Exercise directions
For the word "Module", state how many lines of the records include it, with no other text.

═════ Records supplied ═════

(* ===== verification/Flags.v ===== *)
(** * Flags: open and write flags ([crates/racfs-core/src/flags.rs])

    A [bitflags] type is its bits, a [u32]. *)

From S2P Require Import Prelude Text.

(** [bitflags::contains] and [bitflags::is_empty]. *)
Definition contains (bits other : Z) : bool := Z.land bits other =? other.
Definition is_empty (bits : Z) : bool := bits =? 0.

(** [from_bits_truncate], for a type whose defined bits are [all]. *)
Definition from_bits_truncate (all bits : Z) : Z := Z.land bits all.

(** The names of the flags that are set, in the order of the table. *)
Definition flag_names (table : list (Z * string)) (bits : Z) : list string :=
  map snd (List.filter (fun fn => contains bits (fst fn)) table).

Module OpenFlags.
(* src: crates/racfs-core/src/flags.rs 5-30 OpenFlags *)
Definition READ : Z := 0x0001.
Definition WRITE : Z := 0x0002.
Definition APPEND : Z := 0x0004.
Definition CREATE : Z := 0x0008.
Definition EXCLUSIVE : Z := 0x0010.
Definition TRUNCATE : Z := 0x0020.
Definition SYNC : Z := 0x0040.
Definition NO_ATIME : Z := 0x0080.
Definition NON_BLOCK : Z := 0x0100.
Definition DIRECTORY : Z := 0x0200.

(* src: crates/racfs-core/src/flags.rs 33-35 OpenFlags::read *)
Definition read : Z := READ.
(* src: crates/racfs-core/src/flags.rs 37-39 OpenFlags::write *)
Definition write : Z := Z.lor READ WRITE.
(* src: crates/racfs-core/src/flags.rs 41-43 OpenFlags::read_write *)
Definition read_write : Z := Z.lor READ WRITE.
(* src: crates/racfs-core/src/flags.rs 45-47 OpenFlags::create *)
Definition create : Z := Z.lor READ (Z.lor WRITE CREATE).
(* src: crates/racfs-core/src/flags.rs 49-51 OpenFlags::create_truncate *)
Definition create_truncate : Z := Z.lor READ (Z.lor WRITE (Z.lor CREATE TRUNCATE)).

(* src: crates/racfs-core/src/flags.rs 53-55 OpenFlags::is_read_only *)
Definition is_read_only (f : Z) : bool := Z.land f WRITE =? 0.
(* src: crates/racfs-core/src/flags.rs 57-59 OpenFlags::is_write_only *)
Definition is_write_only (f : Z) : bool :=
  (Z.land f READ =? 0) && negb (Z.land f WRITE =? 0).
(* src: crates/racfs-core/src/flags.rs 61-63 OpenFlags::is_read_write *)
Definition is_read_write (f : Z) : bool :=
  negb (Z.land f READ =? 0) && negb (Z.land f WRITE =? 0).

(* src: crates/racfs-core/src/flags.rs 65-67 OpenFlags::contains_create *)
Definition contains_create (f : Z) : bool := contains f CREATE.
(* src: crates/racfs-core/src/flags.rs 69-71 OpenFlags::contains_truncate *)
Definition contains_truncate (f : Z) : bool := contains f TRUNCATE.
(* src: crates/racfs-core/src/flags.rs 73-75 OpenFlags::contains_append *)
Definition open_contains_append (f : Z) : bool := contains f APPEND.
(* src: crates/racfs-core/src/flags.rs 77-79 OpenFlags::contains_sync *)
Definition open_contains_sync (f : Z) : bool := contains f SYNC.
(* src: crates/racfs-core/src/flags.rs 81-83 OpenFlags::contains_directory *)
Definition contains_directory (f : Z) : bool := contains f DIRECTORY.

(* src: crates/racfs-core/src/flags.rs 86-121 OpenFlags::fmt *)
Definition open_flags_display (f : Z) : string :=
  join_str "|" (flag_names
    [(READ, "READ"); (WRITE, "WRITE"); (APPEND, "APPEND"); (CREATE, "CREATE");
     (EXCLUSIVE, "EXCLUSIVE"); (TRUNCATE, "TRUNCATE"); (SYNC, "SYNC");
     (NO_ATIME, "NO_ATIME"); (NON_BLOCK, "NON_BLOCK"); (DIRECTORY, "DIRECTORY")]%string f).

(** The three access predicates partition the flag words: a word without
    [WRITE] is read-only, with [WRITE] it is write-only or read-write. *)
Lemma access_partition f :
  is_read_only f = negb (is_write_only f) && negb (is_read_write f).
Proof.
  unfold is_read_only, is_write_only, is_read_write.
  by destruct (Z.land f READ =? 0), (Z.land f WRITE =? 0).
Qed.
End OpenFlags.

Module WriteFlags.
(* src: crates/racfs-core/src/flags.rs 123-134 WriteFlags *)
Definition NONE : Z := 0x0000.
Definition WSYNC : Z := 0x0001.
Definition WAPPEND : Z := 0x0002.

(** The defined bits. *)
Definition all_bits : Z := Z.lor WSYNC WAPPEND.

(* src: crates/racfs-core/src/flags.rs 137-139 WriteFlags::none *)
Definition none : Z := NONE.
(* src: crates/racfs-core/src/flags.rs 141-143 WriteFlags::sync *)
Definition sync : Z := WSYNC.
(* src: crates/racfs-core/src/flags.rs 145-147 WriteFlags::append *)
Definition append : Z := WAPPEND.

(* src: crates/racfs-core/src/flags.rs 149-151 WriteFlags::contains_sync *)
Definition contains_sync (f : Z) : bool := contains f WSYNC.
(* src: crates/racfs-core/src/flags.rs 153-155 WriteFlags::contains_append *)
Definition contains_append (f : Z) : bool := contains f WAPPEND.

(* src: crates/racfs-core/src/flags.rs 158-173 WriteFlags::fmt *)
Definition write_flags_display (f : Z) : string :=
  if is_empty f then "NONE"
  else join_str "|" (flag_names [(WSYNC, "SYNC"); (WAPPEND, "APPEND")]%string f).
End WriteFlags.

═════

Response to the exercise
2